Kellum and his wife made $145,000 in loan payments, but they paid off only $21,000 in principal, Forbes magazine reports. The variable-interest rate debt, which leapt as high as 12 percent, was a major source of stress in their marriage, according to the couple, and they divorced last year. “Two people with this much debt just shouldn’t be together,” Kellum told Forbes.

The magazine uses the couple to support the thesis of its article. It calls the lawyers “victims of an unfolding education hoax on the middle class”—the myth that college and advanced degrees translate to a life of economic privilege.

The average law grad has $100,000 in student debt, according to the magazine. UCLA law professor Richard Sander says the problem can be compounded for African-American students, who are lured in to improve law school diversity rankings without being told that less than half will pass the bar. Schools also “goose employment statistics by temporarily hiring new grads and spotlighting kids who land top-paying jobs, while glossing over far-lower average incomes,” the story says.

“There are a lot of aspects of selling education that are tinged with consumer fraud,” Sander told the magazine. “There is a definite conspiracy to lead students down a primrose path.”

Private loans can be more onerous than those funded by the government, the story says. Many lenders charge 10 percent loan origination fees and 18 percent variable interest rates that start to accrue as soon as the loan is funded. And student loans cannot be discharged in bankruptcy.

Many educators tout the statistic that college graduates will earn $1 million more than high school grads. The magazine examines the claim and says the statistic doesn’t account for some facts.

First, the higher salary figure may reflect the fact that college graduates are smarter and work harder—characteristics that could boost salaries for such people even if they don’t attend college. Second, the cost of a college degree has risen at twice the rate of inflation, coming to nearly $100,000 for a private school. Third, college students give up about $125,000 in pay for the four years they are in school.

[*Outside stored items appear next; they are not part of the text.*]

Lemma fold_max_spec (x : Z) (l : list Z) :
  let m := fold_right Z.max x l in
  (m = x \/ In m l) /\ (x <= m)%Z /\ (forall y, In y l -> (y <= m)%Z).
Proof.
  induction l as [|a l IH]; simpl.
  - split; [now left|]. split; [lia|]. intros y [].
  - destruct IH as (H1 & H2 & H3).
    destruct (Z.max_spec a (fold_right Z.max x l)) as [[Hlt ->]|[Hle ->]].
    + split; [tauto|]. split; [exact H2|].
      intros y [<-|Hy]; [lia|now apply H3].
    + split; [auto|]. split; [lia|].
      intros y [<-|Hy]; [lia|]. specialize (H3 y Hy). lia.
Qed.

Lemma zmax_spec (l : list Z) :
  l <> [] ->
  exists m, zmax l = Some m /\ In m l /\ forall y, In y l -> (y <= m)%Z.
Proof.
  destruct l as [|x l]; [congruence|]. intros _.
  exists (fold_right Z.max x l).
  destruct (fold_max_spec x l) as (H1 & H2 & H3).
  split; [reflexivity|]. split.
  - simpl. destruct H1 as [H1|H1]; [left; now rewrite H1|now right].
  - intros y [<-|Hy]; [exact H2|now apply H3].
Qed.

Lemma present_dates (t : list OutRow) (m : Z) :
  In m (somes (map t_date t)) <-> present t m.
Proof.
  rewrite In_somes, in_map_iff. unfold present.
  split; intros (o & H1 & H2); exists o; auto.
Qed.

Lemma months_In (t : list OutRow) (m : Z) : In m (months t) <-> present t m.
Proof.
  unfold months. rewrite sort_In, nodup_In. apply present_dates.
Qed.

Lemma covered_present (t : list OutRow) (m : Z) : covered t m -> present t m.
Proof.
  intros (o & H1 & H2 & _). now exists o.
Qed.

Lemma length_pos_In {A : Type} (l : list A) :
  (0 <? length l)%nat = true <-> exists x, In x l.
Proof.
  destruct l as [|a l]; simpl.
  - split; [discriminate|]. intros [x []].
  - split; [|reflexivity]. intros _. exists a. now left.
Qed.

Lemma cov_covered (t : list OutRow) (m : Z) :
  In m (map fst (filter (fun p => (0 <? snd p)%nat) (cov t))) <-> covered t m.
Proof.
  rewrite in_map_iff. split.
  - intros ([m' n] & Hm & Hp). simpl in Hm. subst m'.
    apply filter_In in Hp. destruct Hp as [Hp Hn].
    unfold cov in Hp. apply in_map_iff in Hp.
    destruct Hp as (m' & Heq & _). injection Heq as -> <-.
    simpl in Hn. apply length_pos_In in Hn. destruct Hn as (o & Ho).
    apply filter_In in Ho. destruct Ho as [Ho Ha].
    apply filter_In in Ho. destruct Ho as [Ho Hd].
    exists o. repeat split; auto.
    destruct (t_date o) as [d|]; [|discriminate].
    apply Z.eqb_eq in Hd. now subst.
  - intros Hc. pose proof (covered_present _ _ Hc) as Hp.
    destruct Hc as (o & Ho & Hd & Ha).
    eexists (m, _). split; [reflexivity|].
    apply filter_In. split.
    + unfold cov. apply in_map_iff. exists m. split; [reflexivity|].
      now apply months_In.
    + simpl. apply length_pos_In. exists o.
      apply filter_In. split; [|exact Ha].
      apply filter_In. split; [exact Ho|].
      rewrite Hd. apply Z.eqb_refl.
Qed.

The story cites a College Board study that found one in four college grads earns considerably less than the top quartile of high school grads.

One law school dean, Richard Matasar of New York Law School, says law schools are “exploiting” students who don’t succeed in life, according to an account of his remarks at a recent program by TaxProf Blog.

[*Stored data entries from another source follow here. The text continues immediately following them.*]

(** * Parallel Stacks: the stack-graph builder

    A shallow embedding of [stackGraph.ts] (frame identity, the split
    directive and [buildGraph]) together with the properties of the merged
    forest.

    Conventions of the embedding:
    - JavaScript arrays are lists; [arr.push(x)] is [arr ++ [x]],
      [arr.includes(x)] is [bool_decide (x ∈ arr)] and [arr.find(p)] is
      stdpp's [list_find], which returns the first matching element
      together with its index.
    - Line, column and thread id are integers ([Z]), the frame id is an
      optional integer; a template literal prints an integer in decimal with
      a leading minus sign for negative values (stdpp's [pretty]), as
      JavaScript does for every integer of magnitude below 10^21.
    - An optional property is an [option]; the template literal prints the
      value [undefined] as the nine letters of that word.
    - The forest is a tree whose child arrays are owned by exactly one
      parent. The variable [currentLevelNodes] refers to the root array or to
      the child array of the node just visited; it is kept as the position
      of that array in the forest (the cursor), and a mutation of the array
      is a change of the forest at that position. The inner loop is then
      shown to be a recursion that descends into the child list of the node
      just visited ([insertFrames]). *)

From Stdlib Require Import ZArith String Ascii.
From stdpp Require Import base tactics option list strings pretty.
(** A run for a model that is not in the registry: what is fetched and
    the record appended. *)
Lemma new_model_run (st : State) (model_id owner model_name : string)
    (force include_optional : bool) :
  parse_model_id urlparse_path model_id = Ret (owner, model_name) ->
  find_existing_model (registry st) owner model_name = None ->
  let model_dir :=
    path_join (path_join (path_join (models_dir E) "huggingface") owner) model_name in
  let run := download_model E urlparse_path config_task st model_id force include_optional in
  exists w got lost opt model_type,
    got ++ lost ≡ₚ REQUIRED_FILES
    /\ opt `sublist_of` (if include_optional then OPTIONAL_FILES else [])
    /\ (forall f, f ∈ got ++ opt -> is_Some (fs w !! path_join model_dir f))
    /\ (forall f, f ∈ got ->
          f = "config.json"
          \/ exists w0, snd (fst (download_file E w0 (build_file_url owner model_name f None)
                                    (path_join model_dir f) false)) = true)
    /\ snd run = Ret (new_entry E owner model_name model_type (got ++ opt) lost)
    /\ world (fst (fst run)) = w
    /\ models (registry (fst (fst run)))
       = models (registry st) ++ [new_entry E owner model_name model_type (got ++ opt) lost].
Proof.
  intros Hparse Hfind model_dir run. subst run. unfold download_model. rewrite Hparse, Hfind.
  destruct (register_steps st owner model_name None include_optional
              [RProcessing (owner +:+ "/" +:+ model_name)])
    as [w [got [lost [opt [ty [Hperm [Hsub [_ [Hdisk [Hwhy [_ Heq]]]]]]]]]]].
  cbv zeta in Heq.
  destruct (download_and_register E config_task st owner model_name None include_optional _)
    as [[st' lines] res].
  cbn [fst snd] in *. inversion Heq; subst.
  exists w, got, lost, opt, ty. repeat split; auto.
Qed.





Lemma supported_url (model : Model) (file_path : string) :
  supported_platform model -> is_Some (Sync_url._get_download_url model file_path).
Proof.
  intros Hsup. unfold Sync_url._get_download_url. destruct Hsup as [-> | ->]; cbn; [eauto|].
  destruct (String.eqb (repository (source model)) "openWakeWord"); [|eauto].
  destruct (negb _); eauto.
Qed.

Matasar said registrations for the law school admissions test are flat or below the norm for this year. “That’s never happened in a downturn in the economy before,” he said. “They’re catching on. Maybe this thing they are doing is not so valuable. Maybe the chance at being in the top 10 percent [helpful in landing a good job] is not a good enough lottery shot in order to effectively spend $120,000 and see it blow up at the end of three years of law school.”

Updated at 9:35 a.m. CT to include Matasar’s remarks.